Council Inks Two-Year Contract For Visitors Guide

OCEAN CITY – The Mayor and City Council changed direction and compromised on a two-year contract with the Chamber of Commerce in producing the Sea for Yourself Visitor Guide.

The 2011 Sea For Yourself Visitor Guide has been completed and is available. In the past, the guide has been a combined effort between the Town of Ocean City and the Ocean City of Commerce. The contract presented asked the city for financial support only.

John Gehrig, past president of the Chamber of Commerce, approached the Mayor and Council on Tuesday, presenting a three-year contract to publish the guide.

According to the contract, the chamber is responsible for ad sales, content, design, printing and distribution of the guide and all costs that go along with it.

The town of Ocean City is agreeing to purchase a two-page spread at $15,000 per year for a three-year period, which will be used as advertisement space. The town is also responsible for mailing the guide via first class mail to all phone requests and on an as needed basis at the town’s expense. The town will also supply the chamber with mailing address information for all other requests, to be mailed third-class mail. The chamber will cover those costs and charge the town for those services.

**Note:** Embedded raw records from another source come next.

(* ===== verification/Keyset.v ===== *)
(** * Keyset pagination (the readers of internal/audit/sessions.go, signings.go,
      oauthclients.go and internal/notify/notify.go)

    Four readers page through a table the same way: newest first by creation
    time and id, a cursor with the key of the last row, one row more than asked
    for to learn whether there is a next page. The reader is written once, over
    the row type, its key and its filter. *)
From S2P Require Import Prelude GoStrings Base64 Clock.
From Stdlib Require Import Sorting.Sorted.
#[local] Open Scope Z_scope.

(** ** Keys *)

Record cursor := mkCursor { c_CreatedAt : string; c_ID : string }.

(** created_at < ? OR (created_at = ? AND id < ?) *)
Definition key_lt (a b : cursor) : bool :=
  text_lt (c_CreatedAt a) (c_CreatedAt b) || (bool_decide (c_CreatedAt a = c_CreatedAt b) && text_lt (c_ID a) (c_ID b)).

Definition pageLimitDefault : Z := 50.
Definition pageLimitMax : Z := 500.

Definition clampLimit (n : Z) : Z := if n <=? 0 then pageLimitDefault else if n >? pageLimitMax then pageLimitMax else n.

Section Reader.
(** encoding/json on a cursor: the object with its two fields. *)
Context (json_marshal : cursor -> list byte) (json_unmarshal : list byte -> option cursor).
(** A row and its key; the filter of a request is a predicate on rows. *)
Context {R : Type} (key : R -> cursor).

Definition encodeCursor (c : cursor) : string := String.string_of_list_byte (b64_encode true false (json_marshal c)).

Definition decodeCursor (raw : string) : option cursor :=
  if bool_decide (raw = EmptyString) then None
  else
    match b64_decode true false (bytes_of_string raw) with
    | None => None
    | Some data =>
        match json_unmarshal data with
        | None => None
        | Some c => if bool_decide (c_CreatedAt c = EmptyString) || bool_decide (c_ID c = EmptyString) then None else Some c
        end
    end.

(** ORDER BY created_at DESC, id DESC *)
Fixpoint insert_desc (x : R) (l : list R) : list R :=
  match l with
  | [] => [x]
  | y :: l' => if key_lt (key x) (key y) then y :: insert_desc x l' else x :: l
  end.

Definition order_desc (l : list R) : list R := foldr insert_desc [] l.

(** The rows of the query, with its LIMIT. *)
Definition select (table : list R) (matches : R -> bool) (c : option cursor) (n : Z) : list R :=
  take (Z.to_nat n) (order_desc (List.filter (fun r =>
    matches r && match c with Some c => key_lt (key r) c | None => true end) table)).

(** paginate: trim the over-fetched rows, and the cursor of the next page. *)
Definition paginate (rows : list R) (limit : Z) : list R * option string :=
  if zlen rows <=? limit then (rows, None)
  else
    let rows := take (Z.to_nat limit) rows in
    (rows, encodeCursor <$> (key <$> last rows)).

Definition ListPage (table : list R) (matches : R -> bool) (cursorStr : string) (limit : Z) : list R * option string :=
  let limit := clampLimit limit in
  paginate (select table matches (decodeCursor cursorStr) (limit + 1)) limit.

(** A client that follows the cursors from the first page on; the k-th request
    meets the table as it is by then. *)
Fixpoint all_pages (fuel : nat) (table : nat -> list R) (k : nat) (matches : R -> bool) (cursorStr : string) (limit : Z) : option (list R) :=
  match fuel with
  | O => None
  | S fuel =>
      match ListPage (table k) matches cursorStr limit with
      | (rows, None) => Some rows
      | (rows, Some next) => (fun rest => rows ++ rest) <$> all_pages fuel table (S k) matches next limit
      end
  end.

End Reader.

(** ** The order *)

Lemma key_lt_spec a b : key_lt a b = true <->
  text_lt (c_CreatedAt a) (c_CreatedAt b) = true \/ c_CreatedAt a = c_CreatedAt b /\ text_lt (c_ID a) (c_ID b) = true.
Proof. unfold key_lt. by rewrite orb_true_iff, andb_true_iff, bool_decide_eq_true. Qed.

Lemma key_lt_irrefl a : key_lt a a = false.
Proof. unfold key_lt. by rewrite !text_lt_irrefl, andb_false_r. Qed.

Lemma key_lt_trans a b c : key_lt a b = true -> key_lt b c = true -> key_lt a c = true.
Proof.
  rewrite !key_lt_spec. intros [H1|[E1 H1]] [H2|[E2 H2]].
  - left. by eapply text_lt_trans.
  - left. by rewrite <- E2.
  - left. by rewrite E1.
  - right. split; [congruence|by eapply text_lt_trans].
Qed.

Lemma key_lt_total a b : a <> b -> key_lt a b = true \/ key_lt b a = true.
Proof.
  intros Hne. destruct (key_lt a b) eqn:E1; [by left|]. destruct (key_lt b a) eqn:E2; [by right|]. destruct Hne.
  unfold key_lt in E1, E2. apply orb_false_iff in E1 as [A1 B1], E2 as [A2 B2]. pose proof (text_lt_total _ _ A1 A2) as Ec.
  rewrite bool_decide_true in B1, B2 by done. cbn in B1, B2. pose proof (text_lt_total _ _ B1 B2) as Ei.
  destruct a, b; cbn in *; congruence.
Qed.

Lemma StronglySorted_weaken {A} (P Q : A -> A -> Prop) l : (forall a b, P a b -> Q a b) -> StronglySorted P l -> StronglySorted Q l.
Proof. intros H. induction 1 as [|x l _ IH Hx]; constructor; [done|]. eapply Forall_impl; [exact Hx|]. auto. Qed.

Section Pages.
Context {R : Type} (key : R -> cursor).

Definition desc : list R -> Prop := StronglySorted (fun x y => key_lt (key y) (key x) = true).

Lemma insert_desc_elem x l y : y ∈ insert_desc key x l <-> y = x \/ y ∈ l.
Proof. induction l as [|z l IH]; cbn; [set_solver|]. destruct (key_lt _ _); set_solver. Qed.

Lemma order_desc_elem l y : y ∈ order_desc key l <-> y ∈ l.
Proof. induction l as [|x l IH]; cbn; [done|]. rewrite insert_desc_elem. set_solver. Qed.

Lemma insert_desc_sorted x l : desc l -> (forall y, y ∈ l -> key y <> key x) -> desc (insert_desc key x l).
Proof.
  unfold desc. induction l as [|y l IH]; intros Hs Hne; cbn; [by repeat constructor|].
  apply StronglySorted_inv in Hs as [Hs Hy]. destruct (key_lt (key x) (key y)) eqn:E.
  - constructor; [apply IH; [done|set_solver]|]. apply Forall_forall. intros z Hz. apply insert_desc_elem in Hz as [->|Hz]; [done|].
    rewrite Forall_forall in Hy. by apply Hy.
  - assert (key_lt (key y) (key x) = true) as Hyx.
    { destruct (key_lt_total (key y) (key x)) as [H|H]; [apply Hne; set_solver|done|congruence]. }
    constructor; [by constructor|]. constructor; [done|]. rewrite Forall_forall in Hy |- *. intros z Hz. eapply key_lt_trans; [by apply Hy|done].
Qed.

Lemma insert_desc_length x l : length (insert_desc key x l) = S (length l).
Proof. induction l as [|z l IH]; cbn; [done|]. destruct (key_lt _ _); cbn; [by rewrite IH|done]. Qed.

Lemma order_desc_length l : length (order_desc key l) = length l.
Proof. induction l as [|x l IH]; [done|]. cbn. rewrite insert_desc_length. by f_equal. Qed.

Lemma order_desc_sorted l : NoDup (map key l) -> desc (order_desc key l).
Proof.
  induction l as [|x l IH]; cbn; intros Hnd; [constructor|]. apply NoDup_cons in Hnd as [Hx Hnd]. apply insert_desc_sorted; [by apply IH|].
  intros y Hy Heq. apply (proj1 (order_desc_elem l y)) in Hy. apply Hx. rewrite <- Heq. by apply (list_elem_of_fmap_2 key).
Qed.

(** Strictly descending lists with the same elements are the same. *)
Lemma desc_head x l y : desc (x :: l) -> y ∈ x :: l -> y = x \/ key_lt (key y) (key x) = true.
Proof. intros [_ Hx]%StronglySorted_inv [->|Hy]%elem_of_cons; [by left|]. rewrite Forall_forall in Hx. right. by apply Hx. Qed.

Lemma desc_fresh x l : desc (x :: l) -> x ∉ l.
Proof. intros [_ Hx]%StronglySorted_inv Hin. rewrite Forall_forall in Hx. specialize (Hx x Hin). cbn in Hx. by rewrite key_lt_irrefl in Hx. Qed.

Lemma desc_unique l1 l2 : desc l1 -> desc l2 -> (forall x, x ∈ l1 <-> x ∈ l2) -> l1 = l2.
Proof.
  revert l2. induction l1 as [|x l1 IH]; intros [|y l2] H1 H2 Hel; [done|set_solver|set_solver|].
  assert (x = y) as ->.
  { destruct (desc_head y l2 x H2) as [|Hxy]; [apply Hel; set_solver|done|].
    destruct (desc_head x l1 y H1) as [|Hyx]; [apply Hel; set_solver|done|].
    pose proof (key_lt_trans _ _ _ Hxy Hyx) as Hc. by rewrite key_lt_irrefl in Hc. }
  f_equal. pose proof (desc_fresh _ _ H1). pose proof (desc_fresh _ _ H2).
  apply StronglySorted_inv in H1 as [H1 _], H2 as [H2 _]. apply IH; try done. intros z. specialize (Hel z).
  rewrite !elem_of_cons in Hel. split; intros Hz; [destruct (proj1 Hel (or_intror Hz)) as [->|]|destruct (proj2 Hel (or_intror Hz)) as [->|]]; done.
Qed.

Lemma desc_NoDup l : desc l -> NoDup (map key l).
Proof.
  unfold desc. induction 1 as [|x l Hs IH Hx]; [constructor|]. cbn. apply NoDup_cons. split; [|done]. intros Hin.
  apply list_elem_of_fmap in Hin as (y & Hk & Hy). rewrite Forall_forall in Hx. specialize (Hx y Hy). cbn in Hx. by rewrite <- Hk, key_lt_irrefl in Hx.
Qed.

Lemma filter_elem (p : R -> bool) l x : x ∈ List.filter p l <-> x ∈ l /\ p x = true.
Proof. by rewrite !list_elem_of_In, filter_In. Qed.

Lemma desc_filter p l : desc l -> desc (List.filter p l).
Proof.
  unfold desc. induction 1 as [|x l Hs IH Hx]; cbn; [constructor|]. destruct (p x); [|done]. constructor; [done|].
  rewrite Forall_forall in Hx |- *. intros y Hy. apply Hx. by apply filter_elem in Hy as [Hy _].
Qed.

Lemma order_desc_filter p l : NoDup (map key l) -> order_desc key (List.filter p l) = List.filter p (order_desc key l).
Proof.
  intros Hnd. apply desc_unique.
  - by apply order_desc_sorted, NoDup_map_filter.
  - by apply desc_filter, order_desc_sorted.
  - intros x. rewrite order_desc_elem, !filter_elem, order_desc_elem. done.
Qed.
Definition stepUpVerify (w : WA) (e : env) (acc : string) (body : option assertionBody) : reply * WA :=
  match body with
  | None => (Fail 400 "invalid body", w)
  | Some b =>
      if negb (IsStepUpAction (ab_Action b)) then (Fail 400 "Invalid or missing action", w)
      else
        let '(challenge, w) := take_challenge w e (ab_ChallengeID b) (purpose_of (ab_Action b)) in
        if bool_decide (challenge = EmptyString) then (Fail 400 "Challenge expired or not found", w)
        else
          match find_credential w e (ab_CredentialID b) with
          | None => (Fail 400 "Unknown credential", w)
          | Some stored =>
              if negb (bool_decide (AccountID stored = acc)) || negb (active stored) then (Fail 400 "Unknown credential", w)
              else
                match VerifyAssertion (ab_Credential b) challenge (PublicKeyCOSE stored) (wrapu32 (Counter stored)) with
                | inr err => (Fail 400 err, w)
                | inl newCounter =>
                    if negb (up e QCounter) then (Fail 400 "update failed", w)
                    else
                      let w := with_db w (UpdateCounter (w_db w) (ISO (e_now e)) (ID stored) newCounter) in
                      let '(exp, s) := StepUpStore_Mint (w_stepups w) (e_now e) (rn_challenge e) acc (ab_Action b) in
                      (StepUpMinted (rn_challenge e) exp (ab_Action b), with_stepups w s)
                end
          end
  end.

(** A route behind the step-up gate. *)
Definition gated (action : string) (w : WA) (e : env) (acc token : string) (next : WA -> reply * WA) : reply * WA :=
  match RequireStepUp (w_stepups w) (e_now e) action (Some acc) token with
  | (Tokens.Forwarded, s) => next (with_stepups w s)
  | (Tokens.Rejected status message code, s) => (FailCode status message code, with_stepups w s)
  end.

Councilman Brent Ashley didn’t feel comfortable approving the guide that had already been published.

“We’re being asked to approve this and it’s already in publication?,” Ashley inquired.

Ashley also did not approve of the magazine’s enhancement in size. It now weighs more, which will cost the town more money to mail.

“This is too heavy for first class mail,” Ashley said. “This would have to go by priority mail, which would double the cost from what the taxpayers paid last year.”

Ashley’s point was that the cost to mail the guides last year was around $7,500, and this year it would cost the town around $15,000.

Chamber of Commerce Executive Director Melanie Pursel said that for the most part the guides would be mailed third class. The only reason the guide would have to be mailed first class, or priority mail, is if someone calls needing the guide immediately.

“Occasionally it makes since and that is only occasionally,” she said.

Another issue Ashley asserted was at one point the idea was to remove the town’s financial responsibility from the guide completely.

Gehrig explained that a few years ago the town produced the Sea For Yourself guide and the chamber published a separate guide. Then the town and chamber combined efforts and produced one magazine.

In the presented contract, the chamber will handle all production, reducing the town’s responsibility from production to just a financial responsibility.

“The city employees wont even have to touch this thing as far as the development and production goes,” Gehrig said. “We’re just asking for continuing financial support from the city.”

Gehrig pointed out that the value of the $15,000 the town would pay is put toward an advertising opportunity.

“I’m wearing the taxpayers hat here,” Ashley said. “It doesn’t benefit the taxpayers to get into a long-term commitment with this.”

Mayor Rick Meehan stepped in and said that he felt the town and the chamber were moving in the right direction by combining their efforts in producing the guide. When there were separate productions, businesses in town were paying for two different guides.

“They [businesses] are our partners,” Meehan said. “It has helped to work that relationship where together we can do more than we can do separately.”

Meehan also asserted that the guide creates one universal marketing piece, which cut costs for the town and the businesses.

There has been 250,000 guides published and they are being distributed throughout the entire mid-Atlantic region at this time.

Since the new guide has already been printed, Councilman Joe Hall wanted to confirm the town’s end of the bargain. He made a motion to commit to the contract for this year, the town will pay their financial responsibility of $15,000 and the future cost to the town will be discussed during budget time this spring.

Council members Mary Knight and Doug Cymek agreed to go with the three-year contract.

Cymek pointed out that by next year costs could increase and the town could face more than a $15,000 cost for advertising.

“Going with three years we lock that rate in, so potentially there’s a savings,” Cymek said.

Council President Jim Hall threw out a word out that the council hasn’t heard in awhile and asked if they would consider a “compromise” and go with a two-year contract.

“Just to show I am a common ground kind of guy, I’ll vote for two years,” Ashley said.

Joe Hall amended his motion to accept the presented contract as a two-year commitment and the council voted unanimously.